RoadKill Radio News, December 13, 2012
Mary Wagner sits in an Ontario prison, charged with “mischief” and “breach of probation”. For what? For talking to women, while giving them flowers and pamphlets in the reception area of an abortion mill.
Why did she do it? In the hope of giving an informed choice and practical support to mothers—and their babies.
In a ‘notice of constitutional question’, filed for her Nov. 22 by Brantford lawyer Dr. Charles Lugosi under the Courts of Justice Act, Mary Wagner asks the courts to acknowledge that Canada’s Charter of Rights and Freedoms, as well as the nation’s unwritten constitution, both bestow dignity, equality, life, liberty and security of the person to every living human being in Canada—whether born or not yet born.
Her defense requires an interpretation of Section 37(1) of the Criminal Code by the courts, recognizing that living pre-born children are under the protection of the Charter; and that the words “any one” in Section 37 of the Criminal Code include all living human beings, at any age, whether born or not—regardless of their present legal status.
Mary also demands the right to exercise her constitutional freedoms of conscience, religion, expression, thought, belief, opinion, peaceful assembly and association—which would allow her to use conversational speech, pamphlets and flowers in a peaceful, non-violent manner to persuade pregnant mothers of unborn children not to choose abortion.
To win, she needs to have the courts do what Parliament has failed to do—declare Section 223(1) of the Criminal Code to be unconstitutional. Section 223(1) defines ‘human being’ as follows: “A child becomes a human being… When it has completely proceeded, in a living state, from the body of its mother…”

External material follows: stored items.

(** A key of the outbound map after the loop: copied if some listed header
    has that canonical key and a non-empty inbound value, else as before. *)
Lemma forwarded_lookup (inbound : Header) (ths : list string) (out : Header) (k : string) :
  forwarded inbound out ths !! k =
    if decide (first_value inbound k ≠ "" ∧
               Exists (λ th, textproto.CanonicalMIMEHeaderKey th = k) ths)
    then Some [first_value inbound k]
    else out !! k.
Proof.
  unfold forwarded. revert out.
  induction ths as [|th ths IH]; intros out; simpl.
  - rewrite decide_False; [done|]. intros [_ Hex]. by apply Exists_nil in Hex.
  - rewrite IH, copyHeader_lookup.
    repeat case_decide; try done; exfalso;
      repeat match goal with
             | H : context [Exists _ (_ :: _)] |- _ => setoid_rewrite Exists_cons in H
             end; tauto.
Qed.

(** ** Runs of the upstream calls *)

Section Runs.

Context `{P : Platform}.

Implicit Types (ctx : Context) (st : St) (key : string).

Lemma with_Header_same (r : Request) : with_Header r (ReqHeader r) = r.
Proof. by destruct r. Qed.

(** On a request that is not [nil], [forwardHeaders] never panics, leaves
    the handler state alone and only changes the header map. *)
Lemma forwardHeaders_range_Some ctx (ths : list string) (r : Request) st :
  forwardHeaders_range ctx ths (Some r) st =
    (Val (Some (with_Header r
                  (forwarded (ReqHeader (Context_Request ctx)) (ReqHeader r) ths))), st).
Proof.
  revert r. induction ths as [|th ths IH]; intros r; simpl.
  - by rewrite with_Header_same.
  - unfold forwarded in *. simpl. unfold copyHeader at 2.
    destruct (negb _); [|apply IH]. rewrite IH. reflexivity.
Qed.

Lemma forwardHeaders_Some ctx (r : Request) st :
  forwardHeaders ctx (Some r) st =
    (Val (Some (with_Header r
                  (forwarded (ReqHeader (Context_Request ctx)) (ReqHeader r)
                     incomingHeaders))), st).
Proof. apply forwardHeaders_range_Some. Qed.

(** On [nil] it either panics or hands [nil] on; the state is untouched. *)
Lemma forwardHeaders_range_None ctx (ths : list string) st :
  forwardHeaders_range ctx ths None st = (Val None, st) ∨
  forwardHeaders_range ctx ths None st = (Panic nil_dereference, st).
Proof.
  induction ths as [|th ths IH]; simpl; [by left|].
  destruct (negb _); [by right | apply IH].
Qed.

Lemma http_NewRequest_GET (url : string) :
  http_NewRequest url_Parse "GET" url =
    match url_Parse url with
    | Some err => (None, Some err)
    | None => (Some {| Method := "GET"; URL := url; ReqHeader := ∅; ReqBody := NoBody |},
               None)
    end.
Proof. reflexivity. Qed.

Ltac start_call :=
  rewrite http_NewRequest_GET;
  match goal with
  | |- context [url_Parse ?u] => destruct (url_Parse u) as [perr|] eqn:Hurl
  end;
  unfold mbind, M_bind.

Ltac nil_call ctx st :=
  destruct (forwardHeaders_range_None ctx incomingHeaders st) as [Hf|Hf];
  unfold forwardHeaders; rewrite Hf; simpl; eapply call_panics; eassumption.

Ltac sent_call :=
  rewrite forwardHeaders_Some; simpl;
  match goal with
  | |- context [transport ?q ?w] => destruct (transport q w) as [out w'] eqn:Htr
  end.

Theorem match_run ctx st :
  call_run match_returns ctx "MATCH_SVC" st (match_ ctx st).
Proof.
  unfold match_. start_call; [nil_call ctx st|]. sent_call.
  destruct out as [res|err].
  - destruct (is2xx (StatusCode res)) eqn:H2; simpl.
    + destruct (json_Decode_Match (ResBody res)) as [data [jsonErr|]] eqn:Hdec.
      * eapply call_returns; eauto. eapply match_undecodable; eauto.
      * eapply call_returns; eauto. eapply match_decoded; eauto.
    + eapply call_returns; eauto. by constructor.
  - eapply call_returns; eauto. constructor.
Qed.

Theorem player_run ctx st :
  call_run (text_returns "email") ctx "PLAYER_SVC" st (player ctx st).
Proof.
  unfold player. start_call; [nil_call ctx st|]. sent_call.
  destruct out as [res|err].
  - destruct (is2xx (StatusCode res)) eqn:H2; simpl.
    + destruct (failure (ResBody res)) as [readErr|] eqn:Hread.
      { eapply call_returns; eauto. by eapply text_unreadable. }
      destruct (json_Unmarshal_map (content (ResBody res))) as [data [jsonErr|]] eqn:Hdec.
      * eapply call_returns; eauto. by eapply text_undecodable.
      * eapply call_returns; eauto. by eapply text_decoded.
    + eapply call_returns; eauto. by constructor.
  - eapply call_returns; eauto. constructor.
Qed.

Theorem championship_run ctx st :
  call_run (text_returns "title") ctx "CHAMPIONSHIP_SVC" st (championship ctx st).
Proof.
  unfold championship. start_call; [nil_call ctx st|]. sent_call.
  destruct out as [res|err].
  - destruct (is2xx (StatusCode res)) eqn:H2; simpl.
    + destruct (failure (ResBody res)) as [readErr|] eqn:Hread.
      { eapply call_returns; eauto. by eapply text_unreadable. }
      destruct (json_Unmarshal_map (content (ResBody res))) as [data [jsonErr|]] eqn:Hdec.
      * eapply call_returns; eauto. by eapply text_undecodable.
      * eapply call_returns; eauto. by eapply text_decoded.
    + eapply call_returns; eauto. by constructor.
  - eapply call_returns; eauto. constructor.
Qed.

(** ** Runs of [CreateBet] *)

Lemma call_run_state {A} (returns : Response + error → A → Prop) ctx key st reason s :
  call_run returns ctx key st (Panic reason, s) → s = st.
Proof. by inversion 1. Qed.

Lemma match_returns_payload out m ms :
  match_returns out (m, ms, None) → ∃ data, m = Some data.
Proof. inversion 1; eauto. Qed.

Theorem CreateBet_runs ctx st : CreateBet_run ctx st (CreateBet ctx st).
Proof.
  unfold CreateBet.
  destruct (String.eqb_spec
              (Header_Get (ReqHeader (Context_Request ctx)) "Content-Type")
              "application/json") as [Hct|Hct]; simpl.
  2: { by apply run_unsupported_media_type. }
  destruct (json_Decode_Bet (ReqBody (Context_Request ctx))) as [bet [err|]] eqn:Hbody.
  { by eapply run_undecodable_body. }
  assert (accepted ctx) as Hacc by (split; eauto).
  unfold mbind, M_bind.
  pose proof (match_run ctx st) as H1.
  destruct (match_ ctx st) as [[[[m ms] me]|reason] s1] eqn:E1.
  2: { apply call_run_state in H1 as ->. by apply run_match_panics. }
  pose proof (player_run ctx s1) as H2.
  destruct (player ctx s1) as [[[[p ps] pe]|reason] s2] eqn:E2.
  2: { apply call_run_state in H2 as ->. by eapply run_player_panics. }
  pose proof (championship_run ctx s2) as H3.
  destruct (championship ctx s2) as [[[[c cs] ce]|reason] s3] eqn:E3.
  2: { apply call_run_state in H3 as ->. by eapply run_championship_panics. }
  destruct (hasError [me; pe; ce]) eqn:Herr.
  { by eapply run_unavailable. }
  apply hasError_three in Herr as (-> & -> & ->).
  inversion H1 as [| ? ? ? _ _ Hret]; subst.
  apply match_returns_payload in Hret as [data ->].
  simpl. by eapply run_created.
Qed.

(** ** The upstream calls of a run *)

Lemma call_run_Val {A} (returns : Response + error → A → Prop) ctx key st (a : A) s :
  call_run returns ctx key st (Val a, s) →
  ∃ out w, s = record st (outbound ctx key) out w ∧ returns out a.
Proof. inversion 1; eauto. Qed.

Lemma match_Val ctx st t s :
  match_ ctx st = (Val t, s) →
  ∃ out w, s = record st (outbound ctx "MATCH_SVC") out w ∧ match_returns out t.
Proof. intros E. pose proof (match_run ctx st) as H. rewrite E in H. by apply call_run_Val. Qed.

Lemma player_Val ctx st t s :
  player ctx st = (Val t, s) →
  ∃ out w, s = record st (outbound ctx "PLAYER_SVC") out w ∧ text_returns "email" out t.
Proof. intros E. pose proof (player_run ctx st) as H. rewrite E in H. by apply call_run_Val. Qed.

Lemma championship_Val ctx st t s :
  championship ctx st = (Val t, s) →
  ∃ out w, s = record st (outbound ctx "CHAMPIONSHIP_SVC") out w ∧
           text_returns "title" out t.
Proof.
  intros E. pose proof (championship_run ctx st) as H. rewrite E in H.
  by apply call_run_Val.
Qed.

Lemma drop_own_length {A} (l k : list A) : drop (length l) (l ++ k) = k.
Proof. by rewrite drop_app_length. Qed.

Lemma upstream_calls_of ctx st r s (l : list Exchange) :
  CreateBet ctx st = (r, s) → exchanges s = exchanges st ++ l → upstream_calls ctx st = l.
Proof. intros E Hl. unfold upstream_calls. rewrite E. simpl. rewrite Hl. apply drop_own_length. Qed.

(** A run makes no call, or the first one or two before a panic, or all
    three, always in the order match, player, championship. *)
Theorem upstream_calls_cases ctx st :
  upstream_calls ctx st = [] ∨
  (∃ o1, upstream_calls ctx st = [(outbound ctx "MATCH_SVC", o1)]) ∨
  (∃ o1 o2, upstream_calls ctx st =
              [(outbound ctx "MATCH_SVC", o1); (outbound ctx "PLAYER_SVC", o2)]) ∨
  (∃ o1 o2 o3,
     upstream_calls ctx st =
       [(outbound ctx "MATCH_SVC", o1); (outbound ctx "PLAYER_SVC", o2);
        (outbound ctx "CHAMPIONSHIP_SVC", o3)] ∧
     three_calls ctx st (outbound ctx "MATCH_SVC", o1) (outbound ctx "PLAYER_SVC", o2)
       (outbound ctx "CHAMPIONSHIP_SVC", o3)).
Proof.
  pose proof (CreateBet_runs ctx st) as Hrun.
  destruct (CreateBet ctx st) as [r s] eqn:E.
  inversion Hrun as
    [ Hct | bet err Hct Hbody | reason Hacc E1
    | t1 s1 reason Hacc E1 E2 | t1 s1 t2 s2 reason Hacc E1 E2 E3
    | m ms me s1 p ps pe s2 c cs ce s3 Hacc E1 E2 E3 Herr
    | data ms s1 p ps s2 c cs s3 Hacc E1 E2 E3 ]; subst.
  - left. eapply upstream_calls_of; [done|]. by rewrite app_nil_r.
  - left. eapply upstream_calls_of; [done|]. by rewrite app_nil_r.
  - left. eapply upstream_calls_of; [done|]. by rewrite app_nil_r.
  - right. left. apply match_Val in E1 as (o1 & w1 & -> & _).
    exists o1. eapply upstream_calls_of; done.
  - right. right. left.
    apply match_Val in E1 as (o1 & w1 & -> & _).
    apply player_Val in E2 as (o2 & w2 & -> & _).
    exists o1, o2. eapply upstream_calls_of; [done|]. simpl. by rewrite <- app_assoc.
  - right. right. right.
    pose proof E1 as E1'. pose proof E2 as E2'. pose proof E3 as E3'.
    apply match_Val in E1' as (o1 & w1 & -> & R1).
    apply player_Val in E2' as (o2 & w2 & -> & R2).
    apply championship_Val in E3' as (o3 & w3 & -> & R3).
    exists o1, o2, o3.
    assert (exchanges (record (record (record st (outbound ctx "MATCH_SVC") o1 w1)
                                 (outbound ctx "PLAYER_SVC") o2 w2)
                         (outbound ctx "CHAMPIONSHIP_SVC") o3 w3)
            = exchanges st ++ [(outbound ctx "MATCH_SVC", o1);
                               (outbound ctx "PLAYER_SVC", o2);
                               (outbound ctx "CHAMPIONSHIP_SVC", o3)]) as Hex.
    { simpl. by rewrite <- !app_assoc. }
    split; [by eapply upstream_calls_of|].
    split; [done|]. repeat eexists; eauto.
  - right. right. right.
    pose proof E1 as E1'. pose proof E2 as E2'. pose proof E3 as E3'.
    apply match_Val in E1' as (o1 & w1 & -> & R1).
    apply player_Val in E2' as (o2 & w2 & -> & R2).
    apply championship_Val in E3' as (o3 & w3 & -> & R3).
    exists o1, o2, o3.
    assert (exchanges (record (record (record st (outbound ctx "MATCH_SVC") o1 w1)
                                 (outbound ctx "PLAYER_SVC") o2 w2)
                         (outbound ctx "CHAMPIONSHIP_SVC") o3 w3)
            = exchanges st ++ [(outbound ctx "MATCH_SVC", o1);
                               (outbound ctx "PLAYER_SVC", o2);
                               (outbound ctx "CHAMPIONSHIP_SVC", o3)]) as Hex.
    { simpl. by rewrite <- !app_assoc. }
    split; [by eapply upstream_calls_of|].
    split; [done|]. repeat eexists; eauto.
Qed.

Lemma upstream_calls_three ctx st x1 x2 x3 :
  upstream_calls ctx st = [x1; x2; x3] → three_calls ctx st x1 x2 x3.
Proof.
  intros H.
  destruct (upstream_calls_cases ctx st)
    as [H0 | [(o1 & H1) | [(o1 & o2 & H2) | (o1 & o2 & o3 & H3 & Htc)]]];
    rewrite H in *; try discriminate.
  by injection H3 as -> -> ->.
Qed.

This definition, says Dr. Lugosi, Wagner’s lawyer, is “out of touch with biological reality; for human beings all commence life from the time of conception.”
The Criminal Code needs a definition of “human being” that conforms to modern biological science, practical reality and common sense, he says. The current exclusion of living, unborn human beings from the human family is a matter of politics, he asserts, and obstructs use of Section 37 of the Criminal Code in the defense of a living unborn human being who is about to be killed.
“It is also inconsistent with hundreds of years of Common Law, that gives legal rights to living unborn human beings, in matters such as inheritance.”
Mary Wagner says it is only right that living pre-born human beings, who are currently not recognized as persons in law, be accorded equality with born human beings, who are recognized as legal persons.
If Mary’s arguments are accepted by the Court, there is an irreconcilable collision between a woman’s right to choose death for her living pre-born child, and that child’s constitutional right to life; for if the pre-born child is recognized to be a human being, with the right to life, liberty and security of the person, the pregnant mother’s liberty must yield to the pre-born person’s right to continued life and security of the person. The liberty to inflict an assault ends where it conflicts with another human being’s right to be left alone; there, the security of the person from assault, and protection of life begin.
No date has yet been set for hearing Mary’s constitutional question.